Er könnte sich jedoch in einem Verbotsirrtum gemäß § 17 S. 1 StGB befunden
haben, da er glaubte, zu diesem Verhalten berechtigt gewesen zu sein. Zwar
wusste er, dass eine Venenpunktion an sich unerlaubt war, ihm fehlte jedoch
die Einsicht, Unrecht zu tun, weil er meinte, wegen der Notstandslage des
Schwerverletzten sei dies ausnahmsweise erlaubt. Er befand sich somit in einem indirekten Verbotsirrtum oder Erlaubnisirrtum, der auch nach § 17 S.

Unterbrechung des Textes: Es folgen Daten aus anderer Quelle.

Lemma msb_bytes_feeds w poly m c :
  fold_left (msb_byte w poly) m c
  = feeds (step := Nat.iter 8 (msb_bit w poly))
          (place := fun i b => Z.shiftl b (w - 8 - 8 * Z.of_nat i)) c m.
Proof. apply fold_left_ext. apply msb_byte_feed. Qed.

Lemma ether_crc32_plain crc s len :
  cyg_ether_crc32_accumulate crc (Some s) len
  = Z.lxor (cyg_crc32_accumulate (Z.lxor crc 0xffffffff) s len) 0xffffffff.
Proof. done. Qed.

Lemma lxor_inv x y m : Z.lxor x m = Z.lxor y m -> x = y.
Proof.
  intros H. apply (f_equal (fun z => Z.lxor z m)) in H.
  by rewrite !Z.lxor_assoc, !Z.lxor_nilpotent, !Z.lxor_0_r in H.
Qed.

Lemma upto_is_byte s len : Forall is_byte s -> Forall is_byte (upto s len).
Proof. apply Forall_take. Qed.

Lemma upto_all s : upto s (Z.of_nat (length s)) = s.
Proof. unfold upto. rewrite Nat2Z.id. apply firstn_all. Qed.

Lemma lsb_byte_range c b : fits 32 c -> is_byte b -> fits 32 (lsb_byte crc32_poly c b).
Proof. intros. rewrite lsb_byte_feed. apply feed_range; done || lia. Qed.

Lemma msb_byte_range16 c b : fits 16 c -> is_byte b -> fits 16 (msb_byte 16 crc16_poly c b).
Proof. intros. rewrite msb_byte_feed. apply feed_range; done || lia. Qed.

Lemma msb_byte_range32 c b : fits 32 c -> is_byte b -> fits 32 (msb_byte 32 posix_poly c b).
Proof. intros. rewrite msb_byte_feed. apply feed_range; done || lia. Qed.

Lemma crc32_bytes c s len :
  fits 32 c -> Forall is_byte s ->
  cyg_crc32_accumulate c s len = fold_left (lsb_byte crc32_poly) (upto s len) c.
Proof.
  intros Hc Hs. unfold cyg_crc32_accumulate.
  apply (fold_left_ext_inv (fits 32) is_byte); [| |done|by apply upto_is_byte].
  - intros. apply lsb_table_step; [exact 32|apply crc32_tab_ok|done].
  - intros. by apply lsb_byte_range.
Qed.

Lemma crc16_step_ok c b :
  fits 16 c -> is_byte b ->
  u16 (Z.lxor (nthZ crc16_tab (Z.land (Z.lxor (Z.shiftr c 8) b) 0xff)) (Z.shiftl c 8))
  = msb_byte 16 crc16_poly c b.
Proof.
  intros Hc Hb.
  rewrite <- (msb_table_step 16 crc16_poly ltac:(lia) crc16_tab) by (done || apply crc16_tab_ok).
  change (16 - 8) with 8. set (t := nthZ _ _).
  assert (0 <= t < 2 ^ 16) as Ht.
  { unfold t. rewrite crc16_tab_ok by apply land_ff_bounded.
    apply msb_bit_range; unfold crc16_poly; lia. }
  apply Z.bits_inj'. intros n Hn. autorewrite with bits.
  destruct (Z.ltb_spec n 16); simpl; [apply xorb_comm|].
  rewrite (testbit_high 16); done || lia.
Qed.

Lemma crc16_bytes c s len :
  fits 16 c -> Forall is_byte s ->
  cyg_crc16_accumulate c s len = fold_left (msb_byte 16 crc16_poly) (upto s len) c.
Proof.
  intros Hc Hs. unfold cyg_crc16_accumulate.
  apply (fold_left_ext_inv (fits 16) is_byte); [| |done|by apply upto_is_byte].
  - intros. by apply crc16_step_ok.
  - intros. by apply msb_byte_range16.
Qed.

Lemma posix_step_ok c b :
  fits 32 c -> is_byte b -> posix_step c b = msb_byte 32 posix_poly c b.
Proof.
  intros. apply msb_table_step; [lia|apply posix_tab_ok|done|done].
Qed.

Lemma posix_step_low c n :
  posix_step c n = posix_step c (Z.land n 0xff).
Proof.
  unfold posix_step. do 2 f_equal. apply Z.bits_inj'. intros k Hk. autorewrite with bits.
  by destruct (Z.testbit 255 k); rewrite ?andb_true_r, ?andb_false_r.
Qed.

(** POSIX 1003: the message is followed by its length as little-endian octets,
    as few as hold it. *)
Definition length_octets (n : Z) : list byte :=
  map (fun i => (n / 2 ^ (8 * Z.of_nat i)) mod 256)
    (seq 0 (if n =? 0 then 0 else S (Z.to_nat (Z.log2 n / 8)))).

Lemma length_octets_cons n :
  0 < n -> length_octets n = Z.land n 0xff :: length_octets (Z.shiftr n 8).
Proof.
  intros Hn. unfold length_octets.
  rewrite (proj2 (Z.eqb_neq n 0)) by lia. cbn [seq map]. f_equal.
  { change 0xff with (Z.ones 8). rewrite Z.land_ones by lia. by rewrite Z.div_1_r. }
  rewrite Z.shiftr_div_pow2 by lia. change (2 ^ 8) with 256.
  rewrite <- (seq_shift _ 0), map_map.
  assert (forall i, n / 2 ^ (8 * Z.of_nat (S i)) = n / 256 / 2 ^ (8 * Z.of_nat i)) as Hdiv.
  { intros i. rewrite Nat2Z.inj_succ, Z.div_div by lia. f_equal.
    change 256 with (2 ^ 8). rewrite <- Z.pow_add_r by lia. f_equal. lia. }
  assert (Z.to_nat (Z.log2 n / 8)
          = if n / 256 =? 0 then 0%nat else S (Z.to_nat (Z.log2 (n / 256) / 8))) as ->.
  { destruct (Z.eqb_spec (n / 256) 0) as [H0|H0].
    - assert (n < 256) by (apply Z.div_small_iff in H0; lia).
      rewrite Z.div_small; [done|]. split; [apply Z.log2_nonneg|].
      apply Z.log2_lt_pow2; lia.
    - assert (256 <= n) by (apply Z.nlt_ge; intros ?; apply H0, Z.div_small; lia).
      change 256 with (2 ^ 8) at 1. rewrite <- Z.shiftr_div_pow2 by lia.
      rewrite Z.log2_shiftr by lia.
      assert (8 <= Z.log2 n) by (apply Z.log2_le_pow2; lia).
      rewrite Z.max_r by lia.
      replace (Z.log2 n / 8) with ((Z.log2 n - 8) / 8 + 1)
        by (rewrite <- Z.div_add by lia; f_equal; lia).
      pose proof (Z.div_pos (Z.log2 n - 8) 8). lia. }
  apply map_ext. intros i. by rewrite Hdiv.
Qed.

Lemma posix_length_loop_ok fuel c n :
  fits 32 c -> 0 <= n < 2 ^ (8 * Z.of_nat fuel) ->
  posix_length_loop fuel c n = fold_left (msb_byte 32 posix_poly) (length_octets n) c.
Proof.
  revert c n. induction fuel as [|fuel IH]; intros c n Hc Hn; simpl.
  { change (8 * Z.of_nat 0) with 0 in Hn. by replace n with 0 by lia. }
  rewrite Z.gtb_ltb. destruct (Z.ltb_spec 0 n).
  - rewrite length_octets_cons, posix_step_low by lia. cbn [fold_left].
    assert (is_byte (Z.land n 0xff)) by apply land_ff_bounded.
    rewrite posix_step_ok by done. apply IH.
    + by apply msb_byte_range32.
    + rewrite Z.shiftr_div_pow2 by lia. split; [apply Z.div_pos; lia|].
      apply Z.div_lt_upper_bound; [lia|]. rewrite <- Z.pow_add_r by lia.
      replace (8 + 8 * Z.of_nat fuel) with (8 * Z.of_nat (S fuel)) by lia. apply Hn.
  - by replace n with 0 by lia.
Qed.

(** ** Properties *)

(** C40: the table-driven 32-bit CRC of crc32.c (plain and Ethernet variants)
    is, from every register value and on every byte string, the bit-serial
    division by the generator 0xEDB88320; the Ethernet variant complements the
    register before and after. *)
Theorem crc32_is_bitwise_division crc s len :
  fits 32 crc -> Forall is_byte s ->
  cyg_crc32_accumulate crc s len = fold_left (lsb_byte crc32_poly) (upto s len) crc /\
  cyg_ether_crc32_accumulate crc (Some s) len
    = Z.lxor (fold_left (lsb_byte crc32_poly) (upto s len) (Z.lxor crc 0xffffffff)) 0xffffffff.
Proof.
  intros Hc Hs. split; [by apply crc32_bytes|].
  rewrite ether_crc32_plain, crc32_bytes; [done| |done]. apply lxor_bounded; done || lia.
Qed.

Example crc32_is_bitwise_division_witness :
  cyg_ether_crc32 (Some [49; 50; 51; 52; 53; 54; 55; 56; 57]) 9 = 0xcbf43926 /\
  cyg_crc32_accumulate 0 [49; 50; 51] 3 = fold_left (lsb_byte crc32_poly) [49; 50; 51] 0.
Proof.
  split; [vm_compute; reflexivity|].
  apply (crc32_is_bitwise_division 0 [49; 50; 51] 3).
  - split; vm_compute; congruence.
  - repeat constructor; vm_compute; congruence.
Defined.

(** C0: [cyg_posix_crc32] is the POSIX 1003 [cksum]: bit-serial division by
    0x04C11DB7, most significant bit first, of the message followed by the
    octets of its length, complemented at the end. The length loop terminates
    within the four octets of an [unsigned long]. *)
Theorem posix_crc32_is_cksum s len :
  Forall is_byte s -> 0 <= len < 2 ^ 31 ->
  cyg_posix_crc32 s len
  = u32 (Z.lnot (fold_left (msb_byte 32 posix_poly) (upto s len ++ length_octets len) 0)).
Proof.
  intros Hs Hlen. unfold cyg_posix_crc32.
  rewrite (fold_left_ext_inv (fits 32) is_byte posix_step (msb_byte 32 posix_poly));
    [|intros; by apply posix_step_ok|intros; by apply msb_byte_range32|done
     |by apply upto_is_byte].
  assert (fits 32 (fold_left (msb_byte 32 posix_poly) (upto s len) 0)) as Hfit.
  { apply (fold_left_inv (fits 32) is_byte); [intros; by apply msb_byte_range32|done|].
    by apply upto_is_byte. }
  rewrite fold_left_app, (uwrap_small 32 len), posix_length_loop_ok by (done || lia).
  done.
Qed.

Example posix_crc32_is_cksum_witness :
  cyg_posix_crc32 [49; 50; 51; 52; 53; 54; 55; 56; 57] 9 = 930766865 /\
  cyg_posix_crc32 [97] 1
  = u32 (Z.lnot (fold_left (msb_byte 32 posix_poly) (upto [97] 1 ++ length_octets 1) 0)).
Proof.
  split; [vm_compute; reflexivity|].
  apply (posix_crc32_is_cksum [97] 1).
  - repeat constructor; vm_compute; congruence.
  - split; vm_compute; congruence.
Defined.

1 StGB zu behandeln ist. Dieser Irrtum müsste nun für den Arzt unvermeidbar
gewesen sein. Zwar war in der Situation schnelles Handeln erforderlich, so
dass keine Zeit zu Erkundigungen blieb. Bei Anspannung aller seiner Geisteskräfte hätte er jedoch erkennen können, dass er auch zur Rettung von Menschen einen anderen Menschen nicht als reines Objekt in Form eines Reservoirs für fehlende Rettungsmittel benutzen durfte. Da der Irrtum somit vermeidbar war, handelte er schuldhaft; die Strafe kann jedoch nach § 17 S. 2
StGB gemindert werden.
5. Ergebnis: Der Arzt hat sich durch die erzwungene Blutspende wegen einer
gefährlichen Körperverletzung gem. §§ 223 I, 224 I Nr. 4 strafbar gemacht.